[Problem to solve]: Print verbatim the lines of the entries from the one containing "(m : res A) e" to the last, inclusive, and no others.

■ ■ ■ ■

(* ===== verification/GoErrors.v ===== *)
(** * Go error values

    The [error] interface as the program uses it: sentinels made by
    [errors.New], errors built by [fmt.Errorf] with [%w] or by [errors.Join],
    the typed errors the code looks for with [errors.As], and gRPC statuses.
    [errors.Is] and [errors.As] are searches of the tree of wrapped errors.
    The file also has the monad of a Go call that returns [(T, error)]. *)
From S2P Require Import Prelude.

(** gRPC status codes (google.golang.org/grpc/codes), the ones the code names
    and those a status of another origin can carry. *)
Inductive Code :=
  | OK | Canceled | Unknown | InvalidArgument | DeadlineExceeded | NotFound
  | AlreadyExists | PermissionDenied | ResourceExhausted | FailedPrecondition
  | Aborted | OutOfRange | Unimplemented | Internal | Unavailable | DataLoss
  | Unauthenticated.

#[export] Instance Code_eq_dec : EqDecision Code.
Proof. solve_decision. Defined.

Inductive goerr :=
  (** [errors.New] held in a package variable: identity is the variable. *)
  | ESentinel (name msg : string)
  (** [fmt.Errorf] with [%w] verbs, or [errors.Join]. *)
  | EWrap (msg : string) (causes : list goerr)
  (** An error value nothing in the program looks into. *)
  | EOther (msg : string)
  (** [*pgconn.PgError]: an error reported by the server, with its SQLSTATE. *)
  | EPg (sqlstate msg : string)
  (** [*pgconn.ConnectError], with the error it unwraps to. *)
  | EConnect (msg : string) (causes : list goerr)
  (** A value of an external type that implements [net.Error]. *)
  | ENet (msg : string)
  (** A gRPC status error. *)
  | EStatus (code : Code) (msg : string).

(** [err.Error()]. *)
Definition Error (e : goerr) : string :=
  match e with
  | ESentinel _ m | EWrap m _ | EOther m | EPg _ m | EConnect m _ | ENet m
  | EStatus _ m => m
  end.

(** The errors [err] unwraps to. *)
Definition unwrap (e : goerr) : list goerr :=
  match e with
  | EWrap _ cs | EConnect _ cs => cs
  | _ => []
  end.

(** Depth-first search of the tree of an error: the traversal [errors.Is] and
    [errors.As] share. *)
Fixpoint tree_any (p : goerr → bool) (e : goerr) : bool :=
  p e ||
  match e with
  | EWrap _ cs | EConnect _ cs => existsb (tree_any p) cs
  | _ => false
  end.

Definition same_sentinel (target e : goerr) : bool :=
  match target, e with
  | ESentinel n _, ESentinel n' _ => bool_decide (n = n')
  | _, _ => false
  end.

(** [errors.Is(err, target)] for a sentinel target. *)
Definition Is (e target : goerr) : bool := tree_any (same_sentinel target) e.

(** The sentinels of package context. *)
Definition CtxCanceled : goerr := ESentinel "context.Canceled" "context canceled".
Definition CtxDeadlineExceeded : goerr :=
  ESentinel "context.DeadlineExceeded" "context deadline exceeded".

(** [errors.As] for the types the code looks for.  [context.DeadlineExceeded]
    itself implements [net.Error]. *)
Definition As_ConnectError (e : goerr) : bool :=
  tree_any (λ e, match e with EConnect _ _ => true | _ => false end) e.
Definition As_netError (e : goerr) : bool :=
  tree_any (λ e, match e with
                 | ENet _ => true
                 | _ => same_sentinel CtxDeadlineExceeded e
                 end) e.

(** The [*pgconn.PgError] found first, depth first. *)
Fixpoint As_PgError (e : goerr) : option string :=
  match e with
  | EPg code _ => Some code
  | EWrap _ cs | EConnect _ cs =>
      foldr (λ c acc, match As_PgError c with Some s => Some s | None => acc end) None cs
  | _ => None
  end.

(** [fmt.Errorf("prefix: %w", err)]. *)
Definition wrapf (prefix : string) (e : goerr) : goerr :=
  EWrap (prefix +:+ Error e) [e].

(** ** Lemmas *)

Lemma tree_any_wrap p m cs :
  tree_any p (EWrap m cs) = p (EWrap m cs) || existsb (tree_any p) cs.
Proof. done. Qed.

Lemma Is_wrap m cs n t :
  Is (EWrap m cs) (ESentinel n t) = existsb (λ c, Is c (ESentinel n t)) cs.
Proof. done. Qed.

Lemma Is_wrapf prefix e n t : Is (wrapf prefix e) (ESentinel n t) = Is e (ESentinel n t).
Proof. unfold wrapf. rewrite Is_wrap. simpl. by rewrite orb_false_r. Qed.

Lemma Is_refl n m : Is (ESentinel n m) (ESentinel n m) = true.
Proof. unfold Is. simpl. by rewrite bool_decide_eq_true_2. Qed.

Create Rewrite HintDb parcel_err.
#[export] Hint Rewrite Is_wrap Is_wrapf Is_refl : parcel_err.

(** ** Calls that return a value and an error *)
Inductive res (A : Type) := Ok (a : A) | Err (e : goerr).
Arguments Ok {A} a.
Arguments Err {A} e.

#[export] Instance Ok_inj {A} : Inj (=) (=) (@Ok A).
Proof. by intros a b [= ->]. Qed.

#[export] Instance res_ret : MRet res := λ A a, Ok a.
#[export] Instance res_bind : MBind res := λ A B f m,
  match m with Ok a => f a | Err e => Err e end.
#[export] Instance res_fmap : FMap res := λ A B f m,
  match m with Ok a => Ok (f a) | Err e => Err e end.

Definition is_ok {A} (r : res A) : bool := match r with Ok _ => true | Err _ => false end.
Definition err_of {A} (r : res A) : option goerr :=
  match r with Ok _ => None | Err e => Some e end.

(** The value of a result, if it has one. *)
Definition from_res {A} (d : A) (r : res A) : A :=
  match r with Ok a => a | Err _ => d end.

Lemma from_res_ok {A} (d : A) r : is_ok r = true → r = Ok (from_res d r).
Proof. by destruct r. Qed.

(** [if err != nil { return ..., f(err) }]. *)
Definition map_err {A} (f : goerr → goerr) (r : res A) : res A :=
  match r with Ok a => Ok a | Err e => Err (f e) end.

(** A function that returns only an error: [nil] is [None]. *)
Definition check (e : option goerr) : res unit :=
  match e with None => Ok () | Some e => Err e end.

Lemma res_bind_ok {A B} (f : A → res B) (m : res A) b :
  (m ≫= f) = Ok b ↔ ∃ a, m = Ok a ∧ f a = Ok b.
Proof. destruct m; simpl; naive_solver. Qed.

Lemma res_bind_err {A B} (f : A → res B) (m : res A) e :
  (m ≫= f) = Err e ↔ m = Err e ∨ ∃ a, m = Ok a ∧ f a = Err e.
Proof. destruct m; simpl; naive_solver. Qed.

Lemma check_ok e : check e = Ok () ↔ e = None.
Proof. destruct e; naive_solver. Qed.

■ ■ ■ ■

[Your response]:
Lemma res_bind_err {A B} (f : A → res B) (m : res A) e :
  (m ≫= f) = Err e ↔ m = Err e ∨ ∃ a, m = Ok a ∧ f a = Err e.
Proof. destruct m; simpl; naive_solver. Qed.

Lemma check_ok e : check e = Ok () ↔ e = None.
Proof. destruct e; naive_solver. Qed.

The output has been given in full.